Lemma start_timely : timing_ok → timely [] (start_timers p).
Proof.
  intros (_ & _ & _ & _ & HF & H1 & H2 & H3). assert (∀ k a, ¬ at_age [] k a) as Hn by (by intros k a (l & [=] & _)).
  split; cbn; try (intros k a; intros; by destruct (Hn k a)).
  - unfold zeros, m_total_banks. rewrite length_replicate. nia.
  - unfold zeros, m_total_ranks. rewrite length_replicate. nia.
  - done.
  - intros rank w c _ [-> _]%lookup_replicate [-> _]%lookup_replicate.
    split; [split; [lia|apply Z.pow_pos_nonneg; lia]|]. unfold activates. rewrite take_nil. split; [done|].
    intros k Hk. rewrite Z.bits_0. split; [done|]. by intros (a & H & _); destruct (Hn k a).
Qed.

Lemma run_timely l s0 x : timing_ok → Forall in_bounds l →
  timely [] (time s0) → m_roundRobin (time s0) = 0 → mfold step (mkRun [] [] s0) l = Ok x →
  timely (history x) (time (ctl x)) ∧ legal (history x) ∧ 0 ≤ m_roundRobin (time (ctl x)) < m_total_banks p.
Proof.
  intros Hp Hl H0 Hrr0 Hrun. revert Hrun. apply (mfold_inv (λ x, timely (history x) (time (ctl x)) ∧ legal (history x) ∧
    0 ≤ m_roundRobin (time (ctl x)) < m_total_banks p)).
  - intros [ar h s] i x' Hi (Ht & Hh & Hrr) H. cbn in *. destruct i as [now pkt|now rr rnd|now acc].
    + apply bind_Ok in H as (s' & (n & b & _ & _ & _ & _ & E & _)%recvTimingReq_Ok & [= <-]). cbn. by rewrite E.
    + apply bind_Ok in H as ([acts s'] & (s1 & He & E & _)%memory_wakeup_Ok & [= <-]). cbn. rewrite E.
      rewrite Forall_forall in Hl. specialize (Hl _ Hi).
      eapply executeCycle_timely in He as (? & ? & ?); [|done|done|done|done|done].
      split_and!; cbn; [by eapply timely_same|done|lia..].
    + by apply bind_Ok in H as (q & _ & [= <-]).
  - cbn. rewrite Hrr0. split; [done|]. split.
    + split; [constructor|]. split; [by intros i j a b _ (l' & [=] & _)|]. intros i rank. rewrite drop_nil, take_nil. cbn. lia.
    + pose proof Hp as (_ & _ & _ & _ & _ & H1 & H2 & H3). unfold m_total_banks. nia.
Qed.

End timing.

(** C36: whatever requests arrive and however the banks are scanned, a memory controller without
    fixed delay, whose tFAW is at most 31 and whose delays are not longer than the basic time of
    the bus, keeps the timing of the memory: in a cycle it activates at most one bank, two activates are apart
    by the time the bus, the bank, the turn from a read to a write and the change of the rank
    between reads take, and in any window of tFAW cycles there are at most four activates of a rank. *)
Theorem memory_timing_kept p m c s0 l x : timing_ok p → init p m c = Ok s0 → Forall (in_bounds p) l →
  mfold (step p) (mkRun [] [] s0) l = Ok x → legal p (history x).
Proof.
  intros Hp ([] & _ & [= <-])%bind_Ok Hl Hrun. by eapply run_timely in Hrun as (_ & ? & _); [|done|done|apply start_timely|].
Qed.

(** *** Examples *)

Section examples.
Import MemCmd.

(** The parameters as they are by default, but for the window. *)
Definition demo_params (tfaw : Z) : params := mkParams 8 2 2 8 11 12 12 11 1 2 2 12 1560 tfaw 0 0.
Definition null_memory : AbstractMemory.t := AbstractMemory.mk 0 65535 None [] [].
Definition demo_request (c : Command) (a : Z) : Pkt.t := Pkt.mk c a 4 [0; 0; 0; 0] a 0 false false None false.
Definition cycles (from n : Z) : list happening := (λ i, Wakes i 0 (λ _, 0)) <$> seqZ from n.
Definition arrive (at_ : Z) (c : Command) (from n : Z) : list happening :=
  (λ i, Arrives at_ (demo_request c (256 * i))) <$> seqZ from n.
Definition demo_start (p : params) : t :=
  mk null_memory (ClockedObject.create 1) None PacketQueue.create 0 [] [] (replicate (Z.to_nat (m_total_banks p)) []) (start_timers p).
Definition demo_timing (p : params) (l : list happening) : run :=
  match mfold (step p) (mkRun [] [] (demo_start p)) l with Ok x => x | Err _ => mkRun [] [] (demo_start p) end.
Definition six_reads : list happening := arrive 0 ReadReq 0 6 ++ cycles 0 40.
Lemma step_accounted x i x' : sizes_ok → in_bounds p i → addressed i → accounted x → step p x i = Ok x' → accounted x'.
Proof.
  intros Hs Hi Ha Hx. destruct x as [ar h s], Hx as [X1 X2 X3 X4 X5 X6]. cbn [ctl arrived history] in *.
  destruct i as [now pkt|now rr rnd|now acc]; cbn [step ctl].
  - intros (s' & (n & b & E1 & En & Hb & E2 & E3 & E4)%recvTimingReq_Ok & [= <-])%bind_Ok. cbn [ctl arrived history].
    rewrite E1, drop_app_length in *.
    assert (∀ b, queue s' b = queue s b) as Eq by (intros; unfold queue; by rewrite E2).
    split; cbn [ctl arrived history]; rewrite ?E2, ?E3; try done.
    + intros k [Hk|Hk%list_elem_of_singleton]%elem_of_app; [by apply X3|]. subst k. rewrite En. exists b.
      split; [done|]. by eapply getBank_range.
    + intros c Hc. by rewrite E1, Eq, !for_bank_app, X4, <- !app_assoc by done.
    + intros c Hc. rewrite Eq. by apply X5.
  - intros ([acts s'] & (s1 & He & E1 & E2 & E3 & E4)%memory_wakeup_Ok & [= <-])%bind_Ok. cbn [ctl arrived history fst snd].
    apply executeCycle_queues in He as (F1 & F2 & F3 & F4 & F5); [|by apply total_pos|done|done].
    assert (∀ b, queue s' b = queue s1 b) as Eq by (intros; unfold queue; by rewrite E3).
    split; cbn [ctl arrived history fst snd]; rewrite ?E1, ?E2, ?E3; try done.
    + by rewrite F1.
    + intros c Hc. rewrite reverse_cons, concat_app, issued_app, Eq, X4, <- !app_assoc by done. f_equal.
      cbn [concat]. rewrite app_nil_r. by apply F5.
    + intros c Hc. rewrite Eq. apply F4; [done|]. by apply X5.
    + intros Hn. destruct F3 as [F3|[F3 F3']]; [|split; [done|]; intros c Hc; rewrite Eq; by apply F3'].
      rewrite F3 in E4. destruct E4; [unfold IDLECOUNT_MAX_VALUE; lia|done].
  - by intros (q & _ & [= <-])%bind_Ok.
Qed.

End requests.

Lemma queue_start p m c b :
  queue (mk m c None PacketQueue.create 0 [] [] (replicate (Z.to_nat (m_total_banks p)) []) (start_timers p)) b = [].
Proof.
  unfold queue. cbn. destruct (replicate _ _ !! _) as [q|] eqn:E; [|done]. by apply lookup_replicate in E as [-> _].
Qed.


(** Two reads and two writes to two banks. *)
Definition demo_mixed : list happening :=
  arrive 0 MemCmd.ReadReq 0 2 ++ arrive 0 MemCmd.WriteReq 0 2 ++ cycles 0 30.


(** [drain] reports that it is done and drops the event although a request waits: nothing is left
    that will issue it. *)
Example drain_leaves_request : ∃ x, mfold (step (demo_params 16)) (mkRun [] [] (demo_start (demo_params 16)))
    (arrive 0 MemCmd.ReadReq 0 1) = Ok x ∧
  (drain (ctl x)).1 = 0 ∧ m_event (drain (ctl x)).2 = None ∧ m_input_queue (drain (ctl x)).2 ≠ [].
Proof. eexists. split; [vm_compute; reflexivity|]. by vm_compute. Qed.

(** A functional read takes the bytes of an earlier read that is on its way back, although a
    later write is in the memory already. *)
Definition byte_memory : AbstractMemory.t := AbstractMemory.mk 0 63 (Some (replicate 64 0)) [] [].
Definition byte_packet (c : MemCmd.Command) (v : Z) : Pkt.t := Pkt.mk c 0 1 [v] 0 0 false false None false.
Example functional_read_stale : ∃ s0 x f s', init (demo_params 16) byte_memory (ClockedObject.create 1) = Ok s0 ∧
  mfold (step (demo_params 16)) (mkRun [] [] s0)
    ([Arrives 0 (byte_packet MemCmd.ReadReq 9)] ++ cycles 0 12 ++ [Arrives 12 (byte_packet MemCmd.WriteReq 5)]) = Ok x ∧
  recvFunctional (ctl x) (byte_packet MemCmd.ReadReq 9, []) = Ok (f, s') ∧
  Pkt.data f.1 = [0] ∧ head <$> AbstractMemory.pmem (mem s') = Some (Some 5).
Proof. do 4 eexists. do 3 (split; [vm_compute; reflexivity|]). by vm_compute. Qed.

_____

How to complete this task
What lines above contain the word "that"? Return each such line.

Finished exercise
(** [drain] reports that it is done and drops the event although a request waits: nothing is left
    that will issue it. *)
(** A functional read takes the bytes of an earlier read that is on its way back, although a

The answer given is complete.